Kolumbiens Armee entdeckt Drogenlabor mit 1,8 Tonnen Kokain
In Kolumbien hat die Armee ein Drogenlabor zerstört und mehr als 1,8 Tonnen Kokain sichergestellt.

In Kolumbien hat die Armee ein Drogenlabor zerstört und mehr als 1,8 Tonnen Kokain sichergestellt. Dies teilten der neue Präsident Abelardo de la Espriella und das Verteidigungsministerium des südamerikanischen Landes auf der Plattform X mit. Die Operation fand in der Kleinstadt Mercaderes im Südwesten des Landes statt.
De la Espriella bezeichnete den Einsatz als «schweren Schlag gegen den Drogenhandel» und ordnete die Produktionsstätte der linksgerichteten Rebellengruppe ELN («Nationale Befreiungsarmee») zu – der grössten noch aktiven Guerillaorganisation im Land.
«Wir schlagen weiter zu gegen die illegalen Ökonomien, die den Terrorismus und die Gewalt finanzieren. Der Drogenhandel ist der Feind Kolumbiens, und wir werden ihn unerbittlich bekämpfen», so De la Espriella, der sich selbst «El tigre» («Der Tiger») nennt. Der Rechtspolitiker hatte im Wahlkampf die Sicherheitsfrage und den Kampf gegen die Drogenbanden ins Zentrum seiner Kampagne gestellt. Er war dabei von US-Präsident Donald Trump unterstützt worden.
Vor wenigen Tagen trat Kolumbien Trumps Anti-Drogen-Bündnis «The Shield of the Americas» bei. Dabei vereinbarten Kolumbien und USA laut US-Verteidigungsminister Pete Hegseth auch gemeinsame militärische Operationen im Kampf gegen die Drogenkartelle. Kolumbien gilt als weltweit grösster Produzent von Kokain.
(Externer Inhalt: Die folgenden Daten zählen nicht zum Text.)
(** A page of a range of the user's part. *)
Lemma range_page (s : vm H) addr len j :
  limits s -> addr mod RISCV_PGSIZE = 0 -> 0 <= addr -> 0 <= len ->
  addr + len <= mmap_max (current s) -> 0 <= j < Z.of_nat (page_count len) ->
  let a := addr + RISCV_PGSIZE * j in
  0 <= a < mmap_max (current s) /\ a mod RISCV_PGSIZE = 0 /\
  vpn a = addr / RISCV_PGSIZE + j /\ a + RISCV_PGSIZE <= mmap_max (current s).
Proof.
  intros L A0 A1 A2 A3 Hj a; destruct (page_count_spec len A2) as [R _].
  pose proof (lim_max _ L) as [M1 M2]; assert (a < mmap_max (current s))
    by (unfold a; change RISCV_PGSIZE with 4096 in *; lia).
  assert (Ma : a mod RISCV_PGSIZE = 0).
  { unfold a; rewrite (Z.mul_comm RISCV_PGSIZE), Z.mod_add by discriminate; exact A0. }
  assert (0 <= a) by (unfold a; change RISCV_PGSIZE with 4096; lia).
  split; [lia|]; split; [exact Ma|]; split.
  - rewrite (proj1 (user_page s a L ltac:(lia))); unfold a.
    rewrite (Z.mul_comm RISCV_PGSIZE), Z.div_add by discriminate; reflexivity.
  - change RISCV_PGSIZE with 4096 in *; clearbody a; Z.div_mod_to_equations; lia.
Qed.

(** ** [__do_munmap] *)

(** What a change of entries leaves: the invariant, and everything but the entries and the
    counts of the regions. *)
Record changes (held pend : nat -> Z) (s s' : vm H) (f : Z -> Z) : Prop := {
  ch_inv : inv held pend s';
  ch_keeps : keeps s s';
  ch_umem : umem s' = umem s;
  ch_regions : same_regions (vmr s) (vmr s');
  ch_entry : forall n, 0 <= n < 2 ^ 27 -> entry s' n = f n
}.

Context (frontend_syscall : Z -> list Z -> H -> Z * H).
Die ELN hat eine direkte Verbindung zum Drogenhandel stets bestritten. Ihr Anführer Antonio Garcia hatte im Januar erklärt, seine Gruppe erhebe zwar Steuern von Kokainhändlern, betreibe aber keine Kokainlabors und Drogenhandelsrouten. Die ELN wurde Anfang der 1960er Jahre gegründet und verfügt über etwa 5.000 Kämpfer in Kolumbien und Venezuela.